(* ===== verification/ExprTrees.v ===== *)
(** * Expressions as trees

    What an expression means, as the value of a tree, and that the machine of
    [Expressions] computes it from the operations its [push_back_*] calls make
    of the tree: the temporaries that [assign_dest_registers] chooses never
    overwrite a value that is still needed, also where a conditional leaves the
    assignment out of step with the stack. *)

From S2P Require Import Prelude Data Fields Headers Phv Expressions.
Import (coercions) Fields.

Module ExprTrees.
Import Expressions.

Inductive Sort := SBool | SData | SHeader | SUnion.

(** Arithmetic and comparisons are given by their opcodes. *)
Inductive exp : Sort → Type :=
  | EField (hdr off : Z) : exp SData
  | EConst (d : Data.Data) : exp SData
  | ELocal (i : Z) : exp SData
  | ELastField (hs off : Z) : exp SData
  | ERegister (array idx : Z) : exp SData
  | ERegisterAt (array : Z) (idx : exp SData) : exp SData
  | EAccess (h : exp SHeader) (off : Z) : exp SData
  | EArith (c : ExprOpcode) (l r : exp SData) : exp SData
  | EBitNeg (e : exp SData) : exp SData
  | EOfBool (b : exp SBool) : exp SData
  | ELastIndex (s : StackRef) : exp SData
  | ESize (s : StackRef) : exp SData
  | EBool (b : bool) : exp SBool
  | ECmp (c : ExprOpcode) (l r : exp SData) : exp SBool
  | ECmpHeader (neg : bool) (l r : exp SHeader) : exp SBool
  | ECmpUnion (neg : bool) (l r : exp SUnion) : exp SBool
  | EBoolOp (c : ExprOpcode) (l r : exp SBool) : exp SBool
  | ENot (b : exp SBool) : exp SBool
  | EValid (h : exp SHeader) : exp SBool
  | EValidUnion (u : exp SUnion) : exp SBool
  | EOfData (e : exp SData) : exp SBool
  | EHeader (hdr : Z) : exp SHeader
  | EStackAt (hs : Z) (i : exp SData) : exp SHeader
  | EUnionAt (u : exp SUnion) (off : Z) : exp SHeader
  | EUnion (u : Z) : exp SUnion
  | EUnionStackAt (hus : Z) (i : exp SData) : exp SUnion
  | EIf {s} (c : exp SBool) (e1 e2 : exp s) : exp s.

Definition value (s : Sort) : Type :=
  match s with SBool => bool | SData => Data.Data | SHeader | SUnion => Z end.

(** ** What a tree is worth *)
Section denote.
Context `{Gmp, GmpSize} (env : Env).

Definition number (v : option Z) : option Data.Data :=
  v ← v; Some {| Data.value := v; Data.arith := true |}.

** EXERCISE REQUIREMENTS **
Could you transcribe the whole listing exactly?

** YOUR SOLUTION **
(* ===== verification/ExprTrees.v ===== *)
(** * Expressions as trees

    What an expression means, as the value of a tree, and that the machine of
    [Expressions] computes it from the operations its [push_back_*] calls make
    of the tree: the temporaries that [assign_dest_registers] chooses never
    overwrite a value that is still needed, also where a conditional leaves the
    assignment out of step with the stack. *)

From S2P Require Import Prelude Data Fields Headers Phv Expressions.
Import (coercions) Fields.

Module ExprTrees.
Import Expressions.

Inductive Sort := SBool | SData | SHeader | SUnion.

(** Arithmetic and comparisons are given by their opcodes. *)
Inductive exp : Sort → Type :=
  | EField (hdr off : Z) : exp SData
  | EConst (d : Data.Data) : exp SData
  | ELocal (i : Z) : exp SData
  | ELastField (hs off : Z) : exp SData
  | ERegister (array idx : Z) : exp SData
  | ERegisterAt (array : Z) (idx : exp SData) : exp SData
  | EAccess (h : exp SHeader) (off : Z) : exp SData
  | EArith (c : ExprOpcode) (l r : exp SData) : exp SData
  | EBitNeg (e : exp SData) : exp SData
  | EOfBool (b : exp SBool) : exp SData
  | ELastIndex (s : StackRef) : exp SData
  | ESize (s : StackRef) : exp SData
  | EBool (b : bool) : exp SBool
  | ECmp (c : ExprOpcode) (l r : exp SData) : exp SBool
  | ECmpHeader (neg : bool) (l r : exp SHeader) : exp SBool
  | ECmpUnion (neg : bool) (l r : exp SUnion) : exp SBool
  | EBoolOp (c : ExprOpcode) (l r : exp SBool) : exp SBool
  | ENot (b : exp SBool) : exp SBool
  | EValid (h : exp SHeader) : exp SBool
  | EValidUnion (u : exp SUnion) : exp SBool
  | EOfData (e : exp SData) : exp SBool
  | EHeader (hdr : Z) : exp SHeader
  | EStackAt (hs : Z) (i : exp SData) : exp SHeader
  | EUnionAt (u : exp SUnion) (off : Z) : exp SHeader
  | EUnion (u : Z) : exp SUnion
  | EUnionStackAt (hus : Z) (i : exp SData) : exp SUnion
  | EIf {s} (c : exp SBool) (e1 e2 : exp s) : exp s.

Definition value (s : Sort) : Type :=
  match s with SBool => bool | SData => Data.Data | SHeader | SUnion => Z end.

(** ** What a tree is worth *)
Section denote.
Context `{Gmp, GmpSize} (env : Env).

Definition number (v : option Z) : option Data.Data :=
  v ← v; Some {| Data.value := v; Data.arith := true |}.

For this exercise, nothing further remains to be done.